* _Work task_
Lines before the one containing "1) <= timeoutMs))." are left out; output the rest of the data exactly, through the final line.

* _Source material_
(** A wait is started only while the ceiling is not exceeded, and the time
    that has passed is at least what the earlier waits requested. *)
Lemma pollLoop_wait_budget jobId startTime :
  forall fuel l w r w' k,
    l_backoffMs l = backoffSchedule k ->
    pollLoop fuel env jobId startTime l w = Some (r, w') ->
    exists n,
      waits w' = (waits w ++ map backoffSchedule (seq k n))%list
      /\ (n = 0%nat \/ now w - startTime + requested k (n - 1) <= timeoutMs).
Proof.
  induction fuel as [|fuel IH]; intros l w r w' k Hk.
  - rewrite pollLoop_O. destruct (String.eqb _ _); [discriminate|].
    intros H. inversion H; subst. exists 0%nat. simpl.
    rewrite app_nil_r. auto.
  - rewrite pollLoop_S. destruct (String.eqb _ _).
    2:{ intros H. inversion H; subst. exists 0%nat. simpl.
        rewrite app_nil_r. auto. }
    intros H.
    destruct (bind_Some _ _ _ _ _ H) as [(t & w1 & H1 & H2) | (e & H1 & _)];
      [|discriminate].
    inversion H1; subst t w1. clear H1.
    destruct (now w - startTime >? timeoutMs) eqn:Hover.
    { inversion H2; subst. exists 0%nat. simpl. rewrite app_nil_r. auto. }
    assert (Hin : now w - startTime <= timeoutMs).
    { rewrite Z.gtb_ltb in Hover. now apply Z.ltb_ge in Hover. }
    destruct (bind_Some _ _ _ _ _ H2) as [(u & w2 & H3 & H4) | (e & H3 & _)];
      [|discriminate].
    inversion H3; subst u w2. clear H3.
    assert (Hone : forall (rest : list Q),
               ((waits w ++ [l_backoffMs l]) ++ rest
                = waits w ++ backoffSchedule k :: rest)%list).
    { intros rest. now rewrite <- app_assoc, Hk. }
    assert (Hfirst : exists n,
               (waits w ++ [l_backoffMs l])%list
               = (waits w ++ map backoffSchedule (seq k n))%list
               /\ (n = 0%nat \/ now w - startTime + requested k (n - 1) <= timeoutMs)).
    { exists 1%nat. simpl. rewrite Hk. split; [reflexivity|]. right. lia. }
    destruct (bind_Some _ _ _ _ _ H4) as [(res & w3 & H5 & H6) | (e & H5 & _)].
    2:{ apply keepsWaits_getTextExtractionStatus in H5. simpl in H5.
        now rewrite H5. }
    pose proof (getTextExtractionStatus_now _ _ _ _ H5) as Hnow3.
    apply keepsWaits_getTextExtractionStatus in H5. simpl in H5, Hnow3.
    destruct (bind_Some _ _ _ _ _ H6) as [(l1 & w4 & H7 & H8) | (e & H7 & _)].
    2:{ apply keepsWaits_pageLoop in H7. now rewrite H7, H5. }
    pose proof (pageLoop_now _ _ _ _ _ _ H7) as Hnow4.
    pose proof (keepsWaits_pageLoop _ _ _ _ _ _ _ H7) as Hw4.
    apply pageLoop_locals in H7. simpl in H7. destruct H7 as (_ & Hb & _).
    apply (IH _ _ _ _ (S k)) in H8; [|rewrite Hb, Hk; reflexivity].
    destruct H8 as (n & Hn & Hbudget).
    exists (S n). split.
    { simpl. rewrite Hn, Hw4, H5. apply Hone. }
    right. simpl. rewrite Nat.sub_0_r.
    pose proof (Qfloor_backoff _ (proj1 (backoffSchedule_bounds k))) as Hfloor.
    pose proof (lag (length (waits w))) as Hlag. rewrite Hk in Hnow3.
    destruct Hbudget as [-> | Hbudget]; [simpl; lia|].
    destruct n as [|n]; [simpl; lia|].
    simpl in Hbudget. rewrite Nat.sub_0_r in Hbudget. simpl. lia.
Qed.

* _Answer box_
               /\ (n = 0%nat \/ now w - startTime + requested k (n - 1) <= timeoutMs)).
    { exists 1%nat. simpl. rewrite Hk. split; [reflexivity|]. right. lia. }
    destruct (bind_Some _ _ _ _ _ H4) as [(res & w3 & H5 & H6) | (e & H5 & _)].
    2:{ apply keepsWaits_getTextExtractionStatus in H5. simpl in H5.
        now rewrite H5. }
    pose proof (getTextExtractionStatus_now _ _ _ _ H5) as Hnow3.
    apply keepsWaits_getTextExtractionStatus in H5. simpl in H5, Hnow3.
    destruct (bind_Some _ _ _ _ _ H6) as [(l1 & w4 & H7 & H8) | (e & H7 & _)].
    2:{ apply keepsWaits_pageLoop in H7. now rewrite H7, H5. }
    pose proof (pageLoop_now _ _ _ _ _ _ H7) as Hnow4.
    pose proof (keepsWaits_pageLoop _ _ _ _ _ _ _ H7) as Hw4.
    apply pageLoop_locals in H7. simpl in H7. destruct H7 as (_ & Hb & _).
    apply (IH _ _ _ _ (S k)) in H8; [|rewrite Hb, Hk; reflexivity].
    destruct H8 as (n & Hn & Hbudget).
    exists (S n). split.
    { simpl. rewrite Hn, Hw4, H5. apply Hone. }
    right. simpl. rewrite Nat.sub_0_r.
    pose proof (Qfloor_backoff _ (proj1 (backoffSchedule_bounds k))) as Hfloor.
    pose proof (lag (length (waits w))) as Hlag. rewrite Hk in Hnow3.
    destruct Hbudget as [-> | Hbudget]; [simpl; lia|].
    destruct n as [|n]; [simpl; lia|].
    simpl in Hbudget. rewrite Nat.sub_0_r in Hbudget. simpl. lia.
Qed.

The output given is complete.